For my father that service showed up as enlisting in the military. As a young man he would do his time in the army. He tells me he once dreamed of going to college, but that option wasn’t real the older he grew. The army was a sure bet, he tells me, providing income for his family. I wanted to relieve the burden Grandma Vina felt, he says one afternoon when we are sitting outside having a brown-bag lunch together. With all the children, it was hard, he says. But it was also hard, he confesses, to leave his siblings behind.
I felt like they were mine, the ones who came after me. The army seemed the best bet, so off I went, my father says, and I think I hear his voice crack. He shrugs for sure. What choice did he have?

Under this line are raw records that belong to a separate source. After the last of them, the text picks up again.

Lemma open_act ids r id w : world_ok ids w -> id ∉ ids -> safe_act ids (Open r id) w.
Proof.
  intros Hw Hid. pose proof Hw as [Hacc [Hnd Hst] Hids]. destruct (open_step r id (transfers w) Hacc ltac:(intros Hin; by apply Hid, Hids)) as [Hok Hkeys Hnew Hbusy].
  eexists. split; [done|]. cbn [opened option_list app transfers]. split.
  - constructor; cbn [transfers staging]; [done|split; [done|]|].
    + intros k. rewrite Hst, !staged_at. unfold at_ticket. split.
      * intros (s & Hs & Hsl). pose proof Hsl as [_ (x & Hx & _)]. exists s. split; [by eapply Hbusy|done].
      * intros (s & Hs & Hsl). destruct (Hnew _ _ _ Hs) as [?|[_ ->]]; [by exists s|]. destruct Hsl as [_ (x & Hx & _)]. done.
    + intros i Hi. apply Hkeys in Hi as [->|Hi]; [left|right; auto].
  - constructor.
    + intros k bs Hh _ _. apply held_at. apply held_at in Hh as (s & Hs & Hr). pose proof Hr as [_ (x & Hx & _)]. exists s. split; [by eapply Hbusy|done].
    + intros k [Hi Hg]. split; [done|]. intros s Hs. destruct (Hnew _ _ _ Hs) as [?|[He _]]; [by apply Hg|]. subst id. done.
Qed.
Lemma reserve_act ids now k bytes n w : world_ok ids w -> 0 <= bytes -> safe_act ids (Reserve now k bytes n) w.
Proof.
  intros Hw Hb. pose proof Hw as [Hacc [Hnd Hst] Hids]. destruct (reserve_step now k bytes n (transfers w) Hacc Hb) as (t' & res & He & Hres).
  unfold safe_act. cbn [act opened option_list app]. rewrite He. cbn [mbind option_bind fst snd]. eexists. split; [done|]. cbn [transfers]. destruct res as [u|e].
  - destruct Hres as (s & Hm & Hn & Hg). assert (acc_ok t') as Hok by (by eapply acc_moved). assert (staging_slot (mkSlot (tk_generation k) (Some (mkSession (Staging false) n now bytes false))) k) as Hss by (split; [done|by eexists]).
    pose proof (staged_added _ _ _ _ _ Hacc Hok Hm Hn Hss) as Hadd. split.
    + constructor; cbn [transfers staging]; [done| |intros i Hi; apply Hids; by apply (keys_moved _ _ _ _ _ Hm)].
      split; [|intros k'; rewrite elem_of_app, list_elem_of_singleton, Hadd, Hst; done]. apply NoDup_app. split_and!; [done| |apply NoDup_singleton]. intros x Hx ->%list_elem_of_singleton.
      apply Hst in Hx. pose proof Hm as (Hat & _). apply staged_at in Hx as (s' & Hs' & [_ (x & Hx & _)]). congruence.
    + constructor; [intros k' bs Hh _ _; eapply held_kept; [exact Hacc|exact Hok|exact Hm|done| |]; [intros _ [_ (x & Hx & _)]; congruence|congruence]|intros k'; by eapply spent_kept].
  - destruct Hres as [Hs|(s & Hm & Hn & Hg)]; [split; [by apply same_world|]; apply keeps_same; [by eapply acc_same|done]|].
    assert (acc_ok t') as Hok by (by eapply acc_moved). split; [apply quiet_world; [done|done| |by apply (keys_moved _ _ _ _ _ Hm)]|].
    + eapply staged_kept; [exact Hacc|exact Hok|exact Hm|]. by apply close_staging.
    + constructor; [intros k' bs Hh _ _; eapply held_kept; [exact Hacc|exact Hok|exact Hm|done| |]; [intros _ [_ (x & Hx & _)]; congruence|congruence]|intros k'; by eapply spent_kept].
Qed.
Lemma commit_act ids k blocks w : world_ok ids w -> sizes_ok blocks -> safe_act ids (Commit k blocks) w.
Proof.
  intros Hw Hb. pose proof Hw as [Hacc [Hnd Hst] Hids]. destruct (decide (k ∈ staging w)) as [Hk|Hk]; [|apply stay; [done|done|cbn [act]; by rewrite bool_decide_false]].
  destruct (allocation_bytes arc_ptr blocks) as [bytes|] eqn:Eb; [|apply stay; [done|done|cbn [act]; by rewrite bool_decide_true, Eb]]. unfold safe_act. cbn [act opened option_list app]. rewrite bool_decide_true, Eb by done.
  destruct (commit_step k blocks bytes (transfers w) Hacc ltac:(by eapply allocation_bytes_nonneg)) as (t' & res & He & Hres). rewrite He. cbn [mbind option_bind fst snd]. eexists. split; [done|].
  destruct res as [u|e]; cbn [transfers].
  2:{ split; [by apply same_world|]. apply keeps_same; [by eapply acc_same|done]. }
  destruct Hres as (s & x & Hat & Hg & Hx & Hsx & Hm). assert (acc_ok t') as Hok by (by eapply acc_moved). assert (staging_slot s k) as Hss by (split; [done|]; exists x; unfold is_ready; by rewrite Hsx).
  set (s' := mkSlot _ _) in Hm. assert (forall k', ~ staging_slot s' k') as Hno by (intros k' [_ (y & [= <-] & Hr)]; done). pose proof (staged_removed _ _ _ _ _ Hacc Hok Hm Hss Hno) as Hrem. split.
  - constructor; cbn [transfers staging]; [done| |intros i Hi; apply Hids; by apply (keys_moved _ _ _ _ _ Hm)]. split; [by apply NoDup_filter|]. intros k'. by rewrite without_elem, Hrem, Hst.
  - constructor; [intros k' bs Hh _ _; eapply held_kept; [exact Hacc|exact Hok|exact Hm|done| |]; [intros _ [_ (y & Hy & Hyr)]; congruence|by intros _ _]|intros k'; by eapply spent_kept].
Qed.

Lemma drop_staging_act ids k w : world_ok ids w -> safe_act ids (DropStaging k) w.
Proof.
  intros Hw. pose proof Hw as [Hacc [Hnd Hst] Hids]. destruct (decide (k ∈ staging w)) as [Hk|Hk]; [|apply stay; [done|done|cbn [act]; by rewrite bool_decide_false]].
  unfold safe_act. cbn [act opened option_list app]. rewrite bool_decide_true by done. destruct (rollback_step k false (transfers w) Hacc) as (t' & -> & Hres). cbn [mbind option_bind]. eexists. split; [done|]. cbn [transfers].
  apply Hst in Hk as (s0 & x0 & Hat0 & Hg0 & Hx0 & Hr0). destruct Hres as [[_ Hno]|(s & x & Hx & Hr & Hg & Hm)]; [by destruct (Hno s0 x0)|].
  assert (acc_ok t') as Hok by (by eapply acc_moved). assert (staging_slot s k) as Hss by (split; [done|by exists x]).
  assert (forall k', ~ staging_slot (mkSlot (sl_generation s) None) k') as Hno by (intros k' [_ (y & ? & _)]; done). pose proof (staged_removed _ _ _ _ _ Hacc Hok Hm Hss Hno) as Hrem. split.
  - constructor; cbn [transfers staging]; [done| |intros i Hi; apply Hids; by apply (keys_moved _ _ _ _ _ Hm)]. split; [by apply NoDup_filter|]. intros k'. by rewrite without_elem, Hrem, Hst.
  - constructor; [intros k' bs Hh _ _; eapply held_kept; [exact Hacc|exact Hok|exact Hm|done| |]; [intros _ [_ (y & Hy & Hyr)]; unfold is_ready in Hr; by replace y with x in Hyr by congruence; rewrite Hyr in Hr|by intros _ _]|intros k'; by eapply spent_kept].
Qed.
(** A ready session of the ticket goes: the other grants stay. *)
Lemma end_grant ids op k s x t t' : acc_ok t -> moved k s (mkSlot (sl_generation s) None) t' t -> sl_transfer s = Some x -> is_ready x = true -> sl_generation s = tk_generation k ->
  op = Release k \/ op = DropPrepared k -> acc_ok t' /\ (forall k', staged k' t' <-> staged k' t) /\ keeps ids op t' t.
Proof.
  intros Hacc Hm Hx Hr Hg Hop. assert (acc_ok t') as Hok by (by eapply acc_moved). split_and!; [done| |].
  - eapply staged_kept; [exact Hacc|exact Hok|exact Hm|]. intros k'. split; intros [_ (y & Hy & Hyr)]; [done|congruence].
  - constructor; [|intros k'; by eapply spent_kept]. intros k' bs Hh Hn1 Hn2. eapply held_kept; [exact Hacc|exact Hok|exact Hm|done|intros ->; by destruct Hop|by intros _ _].
Qed.
Lemma drop_prepared_act ids k w : world_ok ids w -> safe_act ids (DropPrepared k) w.
Proof.
  intros Hw. pose proof Hw as [Hacc _ _]. destruct (decide (k ∈ prepared w)) as [Hk|Hk]; [|apply stay; [done|done|cbn [act]; by rewrite bool_decide_false]].
  unfold safe_act. cbn [act opened option_list app]. rewrite bool_decide_true by done. destruct (rollback_step k true (transfers w) Hacc) as (t' & -> & Hres). cbn [mbind option_bind]. eexists. split; [done|]. cbn [transfers].
  destruct Hres as [[-> _]|(s & x & Hx & Hr & Hg & Hm)]; [split; [apply same_world; [done|split_and!; done]|apply keeps_same; [done|split_and!; done]]|].
  destruct (end_grant ids (DropPrepared k) k s x _ _ Hacc Hm Hx Hr Hg ltac:(by right)) as (Hok & Hstg & Hkeep). split; [|done]. apply quiet_world; [done|done|done|by apply (keys_moved _ _ _ _ _ Hm)].
Qed.
Lemma release_act ids k w : world_ok ids w -> safe_act ids (Release k) w.
Proof.
  intros Hw. pose proof Hw as [Hacc _ _]. unfold safe_act. cbn [act opened option_list app]. destruct (release_step k (transfers w) Hacc) as (t' & res & -> & Hres). cbn [mbind option_bind fst]. eexists. split; [done|]. cbn [transfers].
  destruct Hres as [Hs|(s & Hle & [[Hn Hm]|[Hg (x & Hx & [[Hr Hm]|[Hr Hm]])]])].
  - split; [by apply same_world|]. apply keeps_same; [by eapply acc_same|done].
  - assert (acc_ok t') as Hok by (by eapply acc_moved). split; [apply quiet_world; [done|done| |by apply (keys_moved _ _ _ _ _ Hm)]; eapply staged_kept; [exact Hacc|exact Hok|exact Hm|by apply close_staging]|].
    constructor; [intros k' bs Hh _ _; eapply held_kept; [exact Hacc|exact Hok|exact Hm|done| |]; [intros _ [_ (y & Hy & _)]; congruence|congruence]|intros k'; by eapply spent_kept].
  - assert (acc_ok t') as Hok by (by eapply acc_moved). split; [apply quiet_world; [done|done| |by apply (keys_moved _ _ _ _ _ Hm)]|].
    + eapply staged_kept; [exact Hacc|exact Hok|exact Hm|]. intros k'. split; intros [Hgk _]; (split; [done|]); [by exists x|by eexists].
    + constructor; [intros k' bs Hh _ _; eapply held_kept; [exact Hacc|exact Hok|exact Hm|done| |]; [intros _ [_ (y & Hy & Hyr)]; unfold is_ready in Hr; by replace y with x in Hyr by congruence; rewrite Hyr in Hr|by intros _ _]|intros k'; by eapply spent_kept].
  - destruct (end_grant ids (Release k) k s x _ _ Hacc Hm Hx Hr Hg ltac:(by left)) as (Hok & Hstg & Hkeep). split; [|done]. apply quiet_world; [done|done|done|by apply (keys_moved _ _ _ _ _ Hm)].
Qed.
Lemma expire_act ids now w : world_ok ids w -> safe_act ids (Expire now) w.
Proof.
  intros Hw. pose proof Hw as [Hacc _ _]. destruct (expire_step timeout now (transfers w) Hacc) as [Hok Hsl]. eexists. split; [done|]. cbn [opened option_list app transfers].
  assert (forall x, s_state (expire_session timeout now x) = s_state x) as Hx by (intros x; unfold expire_session; by destruct (overdue timeout now x)). split.
  - apply quiet_world; [done|done| |].
    + intros k. rewrite !staged_at. unfold at_ticket. rewrite Hsl. split.
      * intros (s & Hs & Hg & x & Hxs & Hr). apply fmap_Some in Hs as (s0 & -> & ->). exists s0. split; [done|]. split; [done|]. cbn in Hxs. apply fmap_Some in Hxs as (x0 & -> & ->). exists x0. split; [done|]. unfold is_ready in *. by rewrite Hx in Hr.
      * intros (s & -> & Hg & x & Hxs & Hr). eexists. split; [done|]. split; [done|]. cbn. rewrite Hxs. eexists. split; [done|]. unfold is_ready in *. by rewrite Hx.
    + intros i. unfold expire. cbn. by rewrite <- list_fmap_compose.
  - constructor.
    + intros k bs Hh _ _. apply held_at. apply held_at in Hh as (s & Hs & Hg & x & Hxs & Hr). unfold at_ticket in *. rewrite Hsl, Hs. eexists. split; [done|]. split; [done|]. cbn. rewrite Hxs. eexists. split; [done|]. by rewrite Hx.
    + intros k [Hi Hg]. split; [done|]. intros s. unfold at_ticket. rewrite Hsl. intros (s0 & Hs0 & ->)%fmap_Some. cbn. by apply Hg.
Qed.
Lemma publish_act ids k w : world_ok ids w -> safe_act ids (PublishGrant k) w.
Proof. intros Hw. eapply id_act; [done|done|split_and!; done|done|done]. Qed.

(** Locking resident blocks in one go holds them, or changes no account. *)
Lemma lock_blocks_held now k blocks t : acc_ok t -> sizes_ok blocks -> exists t' res, lock_blocks arc_ptr budget now k blocks t = Some (t', res) /\ acc_ok t' /\
  match res with Ok _ => held k blocks t' | Err _ => active t' = active t /\ reserved_bytes t' = reserved_bytes t end.
Proof.
  intros Hok Hs. unfold lock_blocks. destruct (allocation_bytes arc_ptr blocks) as [bytes|] eqn:Eb; [|by eexists _, _]. pose proof (allocation_bytes_nonneg _ _ Hs Eb) as Hb.
  destruct (reserve_step now k bytes (zlen blocks) t Hok Hb) as (t1 & res & -> & Hres). cbn [mbind option_bind fst snd]. destruct res as [u|e].
  2:{ eexists _, _. split; [done|]. destruct Hres as [Hsame|(s & Hm & Hn & Hg)]; [split; [by eapply acc_same|by destruct Hsame as (_ & ? & ?)]|]. split; [by eapply acc_moved|].
      destruct Hm as (_ & Hst & _). inversion Hst; subst; try congruence. done. }
  destruct Hres as (s & Hm & Hn & Hg). assert (acc_ok t1) as Hok1 by (by eapply acc_moved). destruct (commit_step k blocks bytes t1 Hok1 Hb) as (t2 & res & -> & Hres). cbn [mbind option_bind fst snd]. destruct res as [u'|e].
  - eexists _, _. split; [done|]. destruct Hres as (s1 & x & Hat & Hg1 & Hx & Hsx & Hm1). assert (acc_ok t2) as Hok2 by (by eapply acc_moved). split; [done|].
    apply held_at. rewrite (at_moved _ _ _ _ _ k Hok1 Hok2 Hm1), decide_True by done. eexists. split; [done|]. split; [done|]. by eexists.
  - assert (acc_ok t2) as Hok2 by (by eapply acc_same). destruct (rollback_step k false t2 Hok2) as (t3 & -> & Hr3). cbn [mbind option_bind]. eexists _, _. split; [done|].
    assert (at_ticket k t2 = Some (mkSlot (tk_generation k) (Some (mkSession (Staging false) (zlen blocks) now bytes false)))) as Hat2 by (rewrite (at_same _ _ _ Hok2 Hres), (at_moved _ _ _ _ _ k Hok Hok1 Hm), decide_True by done; done).
    destruct Hr3 as [[-> Hno]|(s3 & x3 & Hx3 & Hr3 & Hg3 & Hm3)]; [by destruct (Hno _ _ Hat2 eq_refl eq_refl)|]. split; [by eapply acc_moved|]. destruct Hm as (_ & Hst & _), Hm3 as (Hat3 & Hst3 & _), Hres as (_ & Ha & Hr).
    rewrite Hat2 in Hat3. injection Hat3 as <-. inversion Hst3; subst; try discriminate. inversion Hst; subst; try congruence. cbn in Hx3. simplify_eq/=. lia.
Qed.
(* ===== verification/Arena.v ===== *)
(** * The descriptor arena

    orbitkv-channel/src/arena.rs: the memfd that the Manager and its engines map, a header and slots of equal
    size, each with a generation, a length and a payload.  The mapping is a byte memory; an operation is a
    program of accesses, an atomic word or a single byte at a time, so that the processes interleave between
    any two of them.  memfd, mmap and the mutex of the mapping inside one process are not modelled. *)
From S2P Require Import Prelude Words.

Local Open Scope Z_scope.
Local Open Scope rust_scope.

(** ** Shared memory *)

Definition mem : Type := Z -> byte.
Definition upd (a : Z) (b : byte) (m : mem) : mem := fun x => if x =? a then b else m x.
Fixpoint store (a : Z) (bs : bytes) (m : mem) : mem :=
  match bs with [] => m | b :: bs => upd a b (store (a + 1) bs m) end.
Fixpoint load (m : mem) (a : Z) (n : nat) : bytes :=
  match n with O => [] | S n => m a :: load m (a + 1) n end.

(** A program: reads and writes of the mapping, each of them one step. *)
Inductive prog (A : Type) :=
| Ret (a : A)
| Load (a : Z) (n : nat) (k : bytes -> prog A)
| Store (a : Z) (bs : bytes) (k : prog A).
Arguments Ret {A} a.
Arguments Load {A} a n k.
Arguments Store {A} a bs k.

Fixpoint bind {A B} (p : prog A) (f : A -> prog B) : prog B :=
  match p with
  | Ret a => f a
  | Load a n k => Load a n (fun bs => bind (k bs) f)
  | Store a bs k => Store a bs (bind k f)
  end.
Definition pstep {A} (p : prog A) (m : mem) : mem * prog A :=
  match p with
  | Ret a => (m, Ret a)
  | Load a n k => (m, k (load m a n))
  | Store a bs k => (store a bs m, k)
  end.
Fixpoint exec {A} (p : prog A) (m : mem) : mem * A :=
  match p with
  | Ret a => (m, a)
  | Load a n k => exec (k (load m a n)) m
  | Store a bs k => exec k (store a bs m)
  end.

(** [copy_from_slice] into the mapping and [to_vec] out of it, byte by byte. *)
Fixpoint copy_in {A} (a : Z) (bs : bytes) (k : prog A) : prog A :=
  match bs with [] => k | b :: bs => Store a [b] (copy_in (a + 1) bs k) end.
Fixpoint copy_out {A} (a : Z) (n : nat) (k : bytes -> prog A) : prog A :=
  match n with
  | O => k []
  | S n => Load a 1 (fun b => copy_out (a + 1) n (fun bs => k (b ++ bs)))
  end.

Definition read_u32 {A} (a : Z) (k : Z -> prog A) : prog A := copy_out a 4 (fun bs => k (of_le bs)).
Definition write_u32 {A} (a v : Z) (k : prog A) : prog A := copy_in a (u32_le v) k.
(** [AtomicU64] loads and stores. *)
Definition load_generation {A} (a : Z) (k : Z -> prog A) : prog A := Load a 8 (fun bs => k (of_le bs)).
Definition store_generation {A} (a v : Z) (k : prog A) : prog A := Store a (u64_le v) k.

(** ** Layout *)

Definition ARENA_MAGIC : Z := 0x4f524241.
Definition ARENA_VERSION : Z := 1.
Definition ARENA_HEADER_BYTES : Z := 4096.
Definition SLOT_HEADER_BYTES : Z := 16.

Inductive ArenaError :=
| TooSmall (arena_bytes slot_capacity : Z)
| FieldOverflow (field : string)
| InvalidMagic (magic : Z)
| UnsupportedVersion (version : Z)
| SessionMismatch (expected actual : Z)
| SlotOutOfRange (slot slot_count : Z)
| InvalidOffset (offset : Z)
| PayloadTooLarge (len capacity : Z)
| ZeroGeneration
| StaleGeneration (expected actual : Z)
| LengthMismatch (expected actual : Z)
| ConcurrentWrite (expected actual : Z).

Record DescriptorRef := mkDescriptor { offset : Z; len : Z; generation : Z }.
#[export] Instance DescriptorRef_eq_dec : EqDecision DescriptorRef.
Proof. solve_decision. Defined.

Record DescriptorArena := mkArena { arena_bytes : Z; session_epoch : Z; slot_capacity : Z; slot_stride : Z; slot_count : Z }.

(** [ArenaLayout::new]: the stride and the number of slots. *)
Definition layout_new (arena_bytes slot_capacity : Z) : result (Z * Z) ArenaError :=
  let? unaligned := ok_or (checked_add SLOT_HEADER_BYTES slot_capacity) (FieldOverflow "slot_stride"%string) in
  let? padded := ok_or (checked_add unaligned 7) (FieldOverflow "slot_stride"%string) in
  let stride := Z.ldiff padded 7 in
  let count := saturating_sub arena_bytes ARENA_HEADER_BYTES / stride in
  if (slot_capacity =? 0) || (count =? 0) then Err (TooSmall arena_bytes slot_capacity) else Ok (stride, count).

(** [DescriptorArena::create], on the zeroed file. *)
Definition create (epoch bytes_ capacity : Z) : result (DescriptorArena * mem) ArenaError :=
  if epoch =? 0 then Err ZeroGeneration
  else
    let? layout := layout_new bytes_ capacity in
    let m := store 16 (u64_le bytes_) (store 8 (u64_le epoch) (store 4 (u16_le ARENA_VERSION) (store 0 (u32_le ARENA_MAGIC) (fun _ => byte_of 0)))) in
    if u32_max <? capacity then Err (FieldOverflow "slot_capacity"%string)
    else
      let m := store 24 (u32_le capacity) m in
      if u32_max <? layout.2 then Err (FieldOverflow "slot_count"%string)
      else Ok (mkArena bytes_ epoch capacity layout.1 layout.2, store 28 (u32_le layout.2) m).

(** [DescriptorArena::open]; a mapping shorter than the header is a slice out of range. *)
Definition slice (n : Z) (m : mem) (a : Z) (width : nat) : option Z :=
  if a + Z.of_nat width <=? n then Some (of_le (load m a width)) else None.
Definition open (m : mem) (epoch bytes_ : Z) : option (result DescriptorArena ArenaError) :=
  magic ← slice bytes_ m 0 4;
  if negb (magic =? ARENA_MAGIC) then Some (Err (InvalidMagic magic)) else
  version ← slice bytes_ m 4 2;
  if negb (version =? ARENA_VERSION) then Some (Err (UnsupportedVersion version)) else
  actual ← slice bytes_ m 8 8;
  if negb (actual =? epoch) then Some (Err (SessionMismatch epoch actual)) else
  encoded ← slice bytes_ m 16 8;
  if negb (encoded =? bytes_) then Some (Err (LengthMismatch bytes_ encoded)) else
  capacity ← slice bytes_ m 24 4;
  match layout_new bytes_ capacity with
  | Err e => Some (Err e)
  | Ok (stride, count) =>
      slots ← slice bytes_ m 28 4;
      if negb (slots =? count) then Some (Err (LengthMismatch count slots)) else
      Some (Ok (mkArena bytes_ epoch capacity stride count))
  end.

(** ** Slots *)

Section Slots.
Context (a : DescriptorArena).

Definition payload_at (slot : nat) : Z := u64_add (u64_add ARENA_HEADER_BYTES (u64_mul (Z.of_nat slot) (slot_stride a))) SLOT_HEADER_BYTES.
Definition slot_offset (slot : nat) : result Z ArenaError :=
  if slot_count a <=? Z.of_nat slot then Err (SlotOutOfRange (Z.of_nat slot) (slot_count a)) else Ok (payload_at slot).
Definition descriptor_slot (offset : Z) : result nat ArenaError :=
  let? relative := ok_or (checked_sub offset (ARENA_HEADER_BYTES + SLOT_HEADER_BYTES)) (InvalidOffset offset) in
  if negb (is_multiple_of relative (slot_stride a)) then Err (InvalidOffset offset)
  else
    let slot := relative / slot_stride a in
    if slot_count a <=? slot then Err (InvalidOffset offset) else Ok (Z.to_nat slot).
Definition validate_offset (offset : Z) : result (Z * Z) ArenaError :=
  let? slot := descriptor_slot offset in
  Ok (u64_sub (payload_at slot) SLOT_HEADER_BYTES, payload_at slot).

Definition write_at (offset generation : Z) (payload : bytes) : prog (result DescriptorRef ArenaError) :=
  if generation =? 0 then Ret (Err ZeroGeneration)
  else if slot_capacity a <? zlen payload then Ret (Err (PayloadTooLarge (zlen payload) (slot_capacity a)))
  else
    match validate_offset offset with
    | Err e => Ret (Err e)
    | Ok (header, data) =>
        if u32_max <? zlen payload then Ret (Err (FieldOverflow "payload_len"%string))
        else store_generation header 0 (copy_in data payload (write_u32 (header + 8) (zlen payload)
               (store_generation header generation (Ret (Ok (mkDescriptor offset (zlen payload) generation))))))
    end.
Definition write_slot (slot : nat) (generation : Z) (payload : bytes) : prog (result DescriptorRef ArenaError) :=
  match slot_offset slot with Err e => Ret (Err e) | Ok offset => write_at offset generation payload end.
Definition write_response (request : DescriptorRef) (payload : bytes) : prog (result DescriptorRef ArenaError) :=
  match checked_add (generation request) 1 with
  | None => Ret (Err (FieldOverflow "generation"%string))
  | Some g => write_at (offset request) g payload
  end.

Definition reset_slot (slot : nat) (generation : Z) : prog (result unit ArenaError) :=
  match (let? offset := slot_offset slot in validate_offset offset) with
  | Err e => Ret (Err e)
  | Ok (header, _) => write_u32 (header + 8) 0 (store_generation header generation (Ret (Ok tt)))
  end.
Definition slot_generation (slot : nat) : prog (result Z ArenaError) :=
  match (let? offset := slot_offset slot in validate_offset offset) with
  | Err e => Ret (Err e)
  | Ok (header, _) => load_generation header (fun g => Ret (Ok g))
  end.

Definition read (d : DescriptorRef) : prog (result bytes ArenaError) :=
  match validate_offset (offset d) with
  | Err e => Ret (Err e)
  | Ok (header, data) =>
      load_generation header (fun actual =>
        if negb (actual =? generation d) then Ret (Err (StaleGeneration (generation d) actual))
        else read_u32 (header + 8) (fun n =>
          if negb (n =? len d) then Ret (Err (LengthMismatch (len d) n))
          else if slot_capacity a <? n then Ret (Err (PayloadTooLarge n (slot_capacity a)))
          else copy_out data (Z.to_nat n) (fun payload =>
            load_generation header (fun final =>
              if negb (final =? actual) then Ret (Err (ConcurrentWrite actual final)) else Ret (Ok payload)))))
  end.
End Slots.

What Gabriel does not say but what I am keenly aware of is that when he returned from his tours in Panama and Korea, he returned to a city under siege, economic and otherwise. The GI Bill was notoriously unhelpful to Black veterans, indeed having been forged in such a way as to uphold Jim Crow. And while some gains were made in a post–legal segregation society, it was never a tool men like my father could usefully wield. Anyway, school, which is what it would have covered, was not on his radar. He went, like so many others, just looking for work.